Maffei also seems to have disarmed critics of Microsoft's accounting practices. Twelve days after telling CFO that the SEC had signed off on its deferral of revenue, but a month before this issue went to press, Maffei held a conference call with analysts and the press and announced that the company had learned "sometime during the past few months" that the SEC had launched an inquiry into Microsoft's accounting. If the SEC challenges Microsoft's deferral of revenue, the company could find it more difficult to smooth out earnings volatility. But in the conference call, Maffei said the inquiry would not have a material effect on the company's results, and the stock barely budged on the news. Smooth indeed.

Maffei, however, does have his detractors. Some analysts contend that Microsoft overpaid for WebTV, for example, when it spent $425 million in 1997 for technology designed to provide TV sets with Internet capability. Reportedly, Microsoft initially expected to have somewhere between 2 million and 3 million WebTV subscribers by now, but so far the company has managed to sign up less than 1 million.

But on closer examination, the WebTV deal may be less expensive than it seems. Microsoft wrote off nearly 70 percent of the purchase price as in-process research and development. Although the SEC has been cracking down on such write-offs, Maffei says Microsoft's accounting for the acquisition passed SEC muster.

Other analysts complain that Maffei didn't get as much as he should have in the AT&T deal. They note in particular that Microsoft's contract to supply software for the set-top boxes is nonexclusive. But both Maffei and AT&T's negotiator point out that Microsoft did not seek exclusionary terms, and that it wasn't all that critical to have done so. "[The deal is] de facto important, if not exclusive," says AT&T's Hindery.
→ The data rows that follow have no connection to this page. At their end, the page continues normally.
(* ===== verification/SchemaActions.v ===== *)
(** * Schema actions: validate, migrate, roll back

    [src/pkg/store/sqlite/sqlite_migrations.go] and
    [src/pkg/store/postgres/postgres_migrations.go], which are the same
    program but for the names in their messages, the accepted checksums and
    the migrations Postgres runs outside a transaction ([Backend]).  The
    database is the table [schema_migrations] and the rest of the schema,
    which only the migrations' texts touch; running a text is the engine's
    ([SqlEngine]).  The time a migration was applied at is written and never
    read, and is left out; one process migrates at a time. *)

From S2P Require Import Prelude GoLib GoSort GoSha Effects MigrationFiles.
From stdpp Require Import gmap strings list.
From Stdlib Require Import ZArith Lia Ascii.

Open Scope Z_scope.
Open Scope string_scope.

(** ** The database *)

(** [schema_migrations]: whether it has its checksum column (a table of an
    older release may not), and name and checksum by version, the primary
    key. *)
Record MigTable : Type := MkMigTable {
  t_checksum : bool;
  t_rows : gmap Z (string * string);
}.

Record MigDB (X : Type) : Type := MkMigDB { m_table : option MigTable; m_schema : X }.
Arguments MkMigDB {X} _ _.
Arguments m_table {X} _.
Arguments m_schema {X} _.

(** The engine running the text of a migration, and what a text that is cut
    short or fails outside a transaction leaves behind, which depends on the
    moment: an index that is built [CONCURRENTLY] stays, marked invalid. *)
Class SqlEngine (X : Type) : Type := {
  run_text : string -> MigDB X -> result gerror (MigDB X);
  left_by : nat -> string -> MigDB X -> MigDB X;
}.

Record appliedRow : Type := MkAppliedRow { ar_Version : Z; ar_Name : string; ar_Checksum : string }.

Section Statements.
Context {X : Type}.
Implicit Types d : MigDB X.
Also, it might have been unwise for Microsoft to demand exclusionary terms when such arrangements rank high among the business practices being challenged by the Justice Department. Maffei agrees: "If Microsoft and AT&T were to do an exclusive deal, you'd have to be deaf, dumb, and blind not to notice." But he adds that Microsoft would have sought the same terms for the deal even if it weren't an antitrust target.

To Be Remodeled
More broadly, Maffei says the focus of Microsoft's dealmaking isn't on short-term financial returns but on strategic benefits down the road. An extra million dollars here or there is beside the point: "People don't pay us a multiple of our capital gains," he remarks. Hindery, for one, supports this view. Referring to the AT&T deal as well as other investments and acquisitions that Maffei has overseen, Hindery contends that "these companies aren't just good deals, they're good businesses."

Indeed, Microsoft hopes they will eventually produce an entirely new business model for the company--one no longer dependent on one-time sales of licenses, but instead on rental contracts that produce an ongoing stream of revenue. Likening such a model to that of companies that offer cell phones or cable TV service, analyst Hensel says that Microsoft would eventually like "to get a cut every time" its software is used. And he says the company's E-commerce business in particular lends itself to such a model.

"Our business model is clearly changing," confirms Maffei. And as the CFO sees it, more and more of Microsoft's business will eventually produce "an annuity-like revenue stream."

How would that happen? Maffei explains that commercial software is starting to become "embedded in services" and "highly aligned" with communications capabilities--so much so that the business and the technology are inseparable. "Is AOL [America Online] a software company?" he asks. "Sure. Is Amazon.com a software company? Is Ebay? Software is a very important element of what they do. So I think you'll see us continue to be looking for all sorts of partnerships."

These deals will help produce a fee-based business model in both direct and indirect ways. Deals such as the one with AT&T will help develop the infrastructure for Internet services, thereby supporting other deals in which Microsoft either offers such services itself or provides the software for other service providers. In either type of arrangement, the company expects to get a cut of whatever advertising or transaction revenue the services generate. As for the software itself, "It's a loss leader," says Hensel.